Stored data:
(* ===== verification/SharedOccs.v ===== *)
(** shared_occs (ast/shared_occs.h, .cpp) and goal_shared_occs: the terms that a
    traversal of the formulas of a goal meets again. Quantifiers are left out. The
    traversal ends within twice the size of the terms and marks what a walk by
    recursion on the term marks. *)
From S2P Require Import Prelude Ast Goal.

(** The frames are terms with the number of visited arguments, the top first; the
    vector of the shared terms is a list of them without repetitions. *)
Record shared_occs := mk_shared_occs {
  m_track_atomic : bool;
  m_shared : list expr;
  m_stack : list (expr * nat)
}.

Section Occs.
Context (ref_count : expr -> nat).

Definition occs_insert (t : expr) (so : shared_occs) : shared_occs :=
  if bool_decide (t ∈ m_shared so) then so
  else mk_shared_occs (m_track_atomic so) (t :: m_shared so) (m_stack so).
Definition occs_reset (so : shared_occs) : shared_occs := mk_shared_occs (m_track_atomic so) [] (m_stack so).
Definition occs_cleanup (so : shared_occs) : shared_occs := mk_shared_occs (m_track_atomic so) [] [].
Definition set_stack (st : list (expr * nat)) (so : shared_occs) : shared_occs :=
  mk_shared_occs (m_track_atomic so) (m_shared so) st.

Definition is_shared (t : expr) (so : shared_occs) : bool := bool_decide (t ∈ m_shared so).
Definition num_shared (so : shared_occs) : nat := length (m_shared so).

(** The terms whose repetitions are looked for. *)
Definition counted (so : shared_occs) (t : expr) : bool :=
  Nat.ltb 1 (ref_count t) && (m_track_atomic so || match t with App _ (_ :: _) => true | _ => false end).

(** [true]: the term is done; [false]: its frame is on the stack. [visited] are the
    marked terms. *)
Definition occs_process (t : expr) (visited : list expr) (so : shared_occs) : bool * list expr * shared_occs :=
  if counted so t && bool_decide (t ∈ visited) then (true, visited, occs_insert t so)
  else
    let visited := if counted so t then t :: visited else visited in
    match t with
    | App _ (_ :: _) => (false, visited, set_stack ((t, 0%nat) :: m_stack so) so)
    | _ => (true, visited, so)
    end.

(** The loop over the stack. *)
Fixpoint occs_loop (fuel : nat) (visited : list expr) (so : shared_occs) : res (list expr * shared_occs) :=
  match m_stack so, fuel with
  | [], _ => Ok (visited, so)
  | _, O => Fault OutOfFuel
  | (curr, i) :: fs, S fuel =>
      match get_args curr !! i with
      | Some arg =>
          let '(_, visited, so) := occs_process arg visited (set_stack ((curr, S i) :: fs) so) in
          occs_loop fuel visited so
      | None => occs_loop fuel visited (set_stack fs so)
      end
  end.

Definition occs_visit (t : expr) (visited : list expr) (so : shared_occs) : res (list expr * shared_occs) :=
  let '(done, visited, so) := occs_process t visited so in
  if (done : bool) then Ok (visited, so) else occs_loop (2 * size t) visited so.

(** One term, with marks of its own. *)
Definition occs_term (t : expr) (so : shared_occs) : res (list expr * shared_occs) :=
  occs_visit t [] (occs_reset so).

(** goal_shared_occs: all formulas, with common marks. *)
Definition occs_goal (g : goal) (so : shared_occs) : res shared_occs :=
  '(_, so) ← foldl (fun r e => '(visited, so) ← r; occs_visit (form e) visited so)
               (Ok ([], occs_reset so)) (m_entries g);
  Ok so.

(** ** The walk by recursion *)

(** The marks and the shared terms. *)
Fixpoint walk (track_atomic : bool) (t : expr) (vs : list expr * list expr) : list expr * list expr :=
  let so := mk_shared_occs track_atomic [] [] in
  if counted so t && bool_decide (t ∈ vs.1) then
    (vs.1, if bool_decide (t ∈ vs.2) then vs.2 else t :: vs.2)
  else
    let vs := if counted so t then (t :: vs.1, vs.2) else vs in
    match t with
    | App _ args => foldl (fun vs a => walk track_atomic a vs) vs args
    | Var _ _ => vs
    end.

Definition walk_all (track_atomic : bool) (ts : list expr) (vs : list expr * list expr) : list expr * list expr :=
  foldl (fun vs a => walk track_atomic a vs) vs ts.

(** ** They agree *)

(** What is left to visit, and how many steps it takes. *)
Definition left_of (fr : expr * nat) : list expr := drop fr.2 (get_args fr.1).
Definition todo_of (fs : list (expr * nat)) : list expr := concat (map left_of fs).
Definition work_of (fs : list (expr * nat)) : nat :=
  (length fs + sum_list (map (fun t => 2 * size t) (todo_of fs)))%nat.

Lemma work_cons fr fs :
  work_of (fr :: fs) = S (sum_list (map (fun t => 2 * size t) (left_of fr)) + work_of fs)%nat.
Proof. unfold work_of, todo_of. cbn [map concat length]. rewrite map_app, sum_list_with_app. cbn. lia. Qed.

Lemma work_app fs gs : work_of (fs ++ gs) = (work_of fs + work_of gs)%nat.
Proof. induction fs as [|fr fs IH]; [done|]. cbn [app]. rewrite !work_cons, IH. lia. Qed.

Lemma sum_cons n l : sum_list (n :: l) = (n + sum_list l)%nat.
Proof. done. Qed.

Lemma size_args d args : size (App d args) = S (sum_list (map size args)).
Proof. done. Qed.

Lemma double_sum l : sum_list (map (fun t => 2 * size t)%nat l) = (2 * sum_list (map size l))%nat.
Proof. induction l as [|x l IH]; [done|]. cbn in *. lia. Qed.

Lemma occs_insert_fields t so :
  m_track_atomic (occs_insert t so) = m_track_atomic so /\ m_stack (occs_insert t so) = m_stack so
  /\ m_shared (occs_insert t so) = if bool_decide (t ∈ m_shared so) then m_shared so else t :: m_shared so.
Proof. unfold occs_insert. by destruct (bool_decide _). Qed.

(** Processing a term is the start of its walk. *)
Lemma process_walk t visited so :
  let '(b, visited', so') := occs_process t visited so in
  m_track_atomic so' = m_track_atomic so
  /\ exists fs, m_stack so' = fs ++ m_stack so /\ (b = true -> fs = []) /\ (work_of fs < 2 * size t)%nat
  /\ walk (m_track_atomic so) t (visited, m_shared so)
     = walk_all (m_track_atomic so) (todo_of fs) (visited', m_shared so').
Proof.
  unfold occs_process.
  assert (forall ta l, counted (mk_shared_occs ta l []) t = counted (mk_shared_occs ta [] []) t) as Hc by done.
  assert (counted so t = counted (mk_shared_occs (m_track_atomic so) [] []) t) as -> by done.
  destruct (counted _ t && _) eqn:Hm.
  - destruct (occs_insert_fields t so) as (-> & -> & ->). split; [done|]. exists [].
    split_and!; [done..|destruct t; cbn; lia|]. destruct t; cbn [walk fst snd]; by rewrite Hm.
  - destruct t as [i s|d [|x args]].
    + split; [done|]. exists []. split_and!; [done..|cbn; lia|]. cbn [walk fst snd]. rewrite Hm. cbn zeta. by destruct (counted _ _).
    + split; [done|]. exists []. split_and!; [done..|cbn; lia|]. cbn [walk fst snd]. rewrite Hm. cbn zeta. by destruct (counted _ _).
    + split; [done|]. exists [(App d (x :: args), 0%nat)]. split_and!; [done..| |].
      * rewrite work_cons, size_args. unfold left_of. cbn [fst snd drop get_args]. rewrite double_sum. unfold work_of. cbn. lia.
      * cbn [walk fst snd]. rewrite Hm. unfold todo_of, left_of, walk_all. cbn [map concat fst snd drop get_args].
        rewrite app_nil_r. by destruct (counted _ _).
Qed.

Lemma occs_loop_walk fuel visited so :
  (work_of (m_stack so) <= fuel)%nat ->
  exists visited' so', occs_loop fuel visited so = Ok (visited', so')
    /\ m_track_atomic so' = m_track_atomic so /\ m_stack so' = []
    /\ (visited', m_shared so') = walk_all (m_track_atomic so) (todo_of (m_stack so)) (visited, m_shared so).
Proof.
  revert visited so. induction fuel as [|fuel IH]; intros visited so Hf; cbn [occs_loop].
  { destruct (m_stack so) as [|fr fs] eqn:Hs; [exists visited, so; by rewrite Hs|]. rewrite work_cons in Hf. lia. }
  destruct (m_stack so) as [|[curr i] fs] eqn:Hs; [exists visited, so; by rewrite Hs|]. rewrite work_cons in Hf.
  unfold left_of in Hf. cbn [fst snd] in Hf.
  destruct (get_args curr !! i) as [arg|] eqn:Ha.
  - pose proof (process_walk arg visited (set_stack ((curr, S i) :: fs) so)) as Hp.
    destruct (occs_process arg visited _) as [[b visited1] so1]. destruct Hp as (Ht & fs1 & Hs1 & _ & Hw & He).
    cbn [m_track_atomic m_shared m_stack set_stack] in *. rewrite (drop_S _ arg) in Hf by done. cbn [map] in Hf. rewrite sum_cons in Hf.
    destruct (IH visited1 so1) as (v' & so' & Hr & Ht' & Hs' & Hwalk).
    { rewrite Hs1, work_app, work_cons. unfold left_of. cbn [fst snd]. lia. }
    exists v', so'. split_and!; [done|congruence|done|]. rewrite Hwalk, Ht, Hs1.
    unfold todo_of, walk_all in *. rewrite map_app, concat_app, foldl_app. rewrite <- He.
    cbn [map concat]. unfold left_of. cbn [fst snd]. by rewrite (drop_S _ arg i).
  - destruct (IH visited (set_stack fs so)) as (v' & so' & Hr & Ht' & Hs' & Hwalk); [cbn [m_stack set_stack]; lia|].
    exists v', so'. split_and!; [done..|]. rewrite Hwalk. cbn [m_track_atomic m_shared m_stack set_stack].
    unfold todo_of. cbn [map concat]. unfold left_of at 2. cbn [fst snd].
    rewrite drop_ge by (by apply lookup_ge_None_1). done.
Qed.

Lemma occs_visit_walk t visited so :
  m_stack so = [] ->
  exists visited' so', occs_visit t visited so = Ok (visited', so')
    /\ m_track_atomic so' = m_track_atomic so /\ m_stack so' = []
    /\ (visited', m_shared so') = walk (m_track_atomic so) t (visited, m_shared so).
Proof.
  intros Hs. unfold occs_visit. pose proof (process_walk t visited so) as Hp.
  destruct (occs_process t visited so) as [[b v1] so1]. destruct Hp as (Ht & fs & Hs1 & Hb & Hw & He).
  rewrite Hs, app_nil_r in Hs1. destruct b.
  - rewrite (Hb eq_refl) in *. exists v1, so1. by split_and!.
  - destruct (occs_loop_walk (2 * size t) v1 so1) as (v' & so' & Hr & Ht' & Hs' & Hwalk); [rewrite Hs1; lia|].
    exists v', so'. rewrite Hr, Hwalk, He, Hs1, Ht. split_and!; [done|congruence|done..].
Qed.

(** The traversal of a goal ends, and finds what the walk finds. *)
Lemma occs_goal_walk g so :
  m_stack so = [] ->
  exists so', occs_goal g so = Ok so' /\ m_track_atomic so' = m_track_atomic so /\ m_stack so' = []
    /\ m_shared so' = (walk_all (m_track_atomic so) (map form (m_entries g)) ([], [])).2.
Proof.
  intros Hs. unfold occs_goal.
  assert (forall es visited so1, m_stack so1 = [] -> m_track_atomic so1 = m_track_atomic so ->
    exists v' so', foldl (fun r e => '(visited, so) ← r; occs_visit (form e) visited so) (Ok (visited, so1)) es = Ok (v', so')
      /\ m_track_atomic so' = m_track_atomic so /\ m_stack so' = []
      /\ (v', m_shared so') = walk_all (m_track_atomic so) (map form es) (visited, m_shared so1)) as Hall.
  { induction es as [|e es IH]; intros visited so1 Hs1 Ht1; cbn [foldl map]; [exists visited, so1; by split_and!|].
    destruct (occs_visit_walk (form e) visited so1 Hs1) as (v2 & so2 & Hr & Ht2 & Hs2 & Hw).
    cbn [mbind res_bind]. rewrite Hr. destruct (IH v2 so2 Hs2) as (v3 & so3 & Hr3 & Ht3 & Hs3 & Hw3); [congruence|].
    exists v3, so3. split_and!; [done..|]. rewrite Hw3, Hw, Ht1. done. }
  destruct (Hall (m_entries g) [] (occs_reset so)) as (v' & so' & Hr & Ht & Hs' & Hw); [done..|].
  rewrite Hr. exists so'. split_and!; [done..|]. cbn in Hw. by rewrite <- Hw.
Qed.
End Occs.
--
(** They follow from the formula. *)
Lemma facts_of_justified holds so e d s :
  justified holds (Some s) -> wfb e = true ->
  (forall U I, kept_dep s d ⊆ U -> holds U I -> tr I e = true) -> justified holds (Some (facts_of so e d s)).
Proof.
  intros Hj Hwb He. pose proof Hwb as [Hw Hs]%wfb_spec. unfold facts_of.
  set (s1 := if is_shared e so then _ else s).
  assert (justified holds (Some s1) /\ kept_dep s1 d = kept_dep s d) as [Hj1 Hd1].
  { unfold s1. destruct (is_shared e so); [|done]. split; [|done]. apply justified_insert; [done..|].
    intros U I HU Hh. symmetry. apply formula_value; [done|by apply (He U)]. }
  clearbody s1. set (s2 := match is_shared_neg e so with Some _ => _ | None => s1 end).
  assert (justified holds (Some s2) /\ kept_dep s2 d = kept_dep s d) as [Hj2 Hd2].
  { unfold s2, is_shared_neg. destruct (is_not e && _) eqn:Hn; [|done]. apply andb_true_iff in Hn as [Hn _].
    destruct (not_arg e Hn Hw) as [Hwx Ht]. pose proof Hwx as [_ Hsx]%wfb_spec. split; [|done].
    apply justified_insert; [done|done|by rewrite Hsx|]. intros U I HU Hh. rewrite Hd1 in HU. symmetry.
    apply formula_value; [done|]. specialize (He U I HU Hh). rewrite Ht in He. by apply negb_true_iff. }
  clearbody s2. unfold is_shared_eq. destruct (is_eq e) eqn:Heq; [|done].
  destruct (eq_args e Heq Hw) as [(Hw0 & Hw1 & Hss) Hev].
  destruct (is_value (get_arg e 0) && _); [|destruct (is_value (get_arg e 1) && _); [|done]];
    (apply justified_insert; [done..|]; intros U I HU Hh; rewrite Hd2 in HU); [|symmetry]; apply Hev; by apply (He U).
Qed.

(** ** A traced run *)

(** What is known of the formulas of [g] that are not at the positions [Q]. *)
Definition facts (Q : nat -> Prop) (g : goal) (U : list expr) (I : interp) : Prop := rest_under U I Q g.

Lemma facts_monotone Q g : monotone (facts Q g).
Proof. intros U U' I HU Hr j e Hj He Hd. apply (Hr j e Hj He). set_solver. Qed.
...
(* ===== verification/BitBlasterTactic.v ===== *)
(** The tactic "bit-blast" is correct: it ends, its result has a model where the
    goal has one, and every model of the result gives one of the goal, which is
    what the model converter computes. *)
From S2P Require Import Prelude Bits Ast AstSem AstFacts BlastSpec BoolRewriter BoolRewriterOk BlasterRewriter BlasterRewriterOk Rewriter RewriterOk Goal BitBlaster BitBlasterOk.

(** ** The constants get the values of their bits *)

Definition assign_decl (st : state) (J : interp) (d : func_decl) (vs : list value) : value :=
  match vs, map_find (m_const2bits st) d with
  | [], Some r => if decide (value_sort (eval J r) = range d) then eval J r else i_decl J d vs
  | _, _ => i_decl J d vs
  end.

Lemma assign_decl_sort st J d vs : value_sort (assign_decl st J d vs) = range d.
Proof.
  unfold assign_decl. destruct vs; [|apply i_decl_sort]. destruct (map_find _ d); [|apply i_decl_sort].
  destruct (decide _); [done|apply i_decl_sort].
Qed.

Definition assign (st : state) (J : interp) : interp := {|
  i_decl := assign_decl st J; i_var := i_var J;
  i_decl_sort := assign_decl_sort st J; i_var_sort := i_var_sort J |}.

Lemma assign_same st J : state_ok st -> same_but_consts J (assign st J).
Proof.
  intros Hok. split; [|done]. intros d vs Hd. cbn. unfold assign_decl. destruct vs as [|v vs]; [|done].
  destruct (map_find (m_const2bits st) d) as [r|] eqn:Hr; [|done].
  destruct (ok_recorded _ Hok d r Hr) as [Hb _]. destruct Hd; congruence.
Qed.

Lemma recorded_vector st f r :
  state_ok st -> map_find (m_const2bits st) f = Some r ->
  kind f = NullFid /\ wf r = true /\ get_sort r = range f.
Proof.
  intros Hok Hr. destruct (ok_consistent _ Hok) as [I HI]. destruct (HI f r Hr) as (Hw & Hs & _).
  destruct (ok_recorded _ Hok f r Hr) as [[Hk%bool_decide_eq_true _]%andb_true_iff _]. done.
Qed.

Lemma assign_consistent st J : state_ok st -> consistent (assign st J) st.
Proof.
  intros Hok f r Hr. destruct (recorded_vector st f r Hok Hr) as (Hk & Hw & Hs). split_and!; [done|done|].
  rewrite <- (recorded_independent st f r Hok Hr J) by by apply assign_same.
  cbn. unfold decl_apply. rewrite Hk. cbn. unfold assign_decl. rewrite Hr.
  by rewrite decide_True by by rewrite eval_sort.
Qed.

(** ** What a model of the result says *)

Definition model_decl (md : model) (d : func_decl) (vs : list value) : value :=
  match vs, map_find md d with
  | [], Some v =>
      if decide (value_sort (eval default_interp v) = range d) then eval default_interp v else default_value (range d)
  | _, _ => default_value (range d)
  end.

▸ Your task
Only those lines of the entries above that run from the line containing "destruct (is_value (get_arg e 0)" to the line containing "Proof. intros U", both included, should be transcribed exactly.

▸ Answer section
  destruct (is_value (get_arg e 0) && _); [|destruct (is_value (get_arg e 1) && _); [|done]];
    (apply justified_insert; [done..|]; intros U I HU Hh; rewrite Hd2 in HU); [|symmetry]; apply Hev; by apply (He U).
Qed.

(** ** A traced run *)

(** What is known of the formulas of [g] that are not at the positions [Q]. *)
Definition facts (Q : nat -> Prop) (g : goal) (U : list expr) (I : interp) : Prop := rest_under U I Q g.

Lemma facts_monotone Q g : monotone (facts Q g).
Proof. intros U U' I HU Hr j e Hj He Hd. apply (Hr j e Hj He). set_solver. Qed.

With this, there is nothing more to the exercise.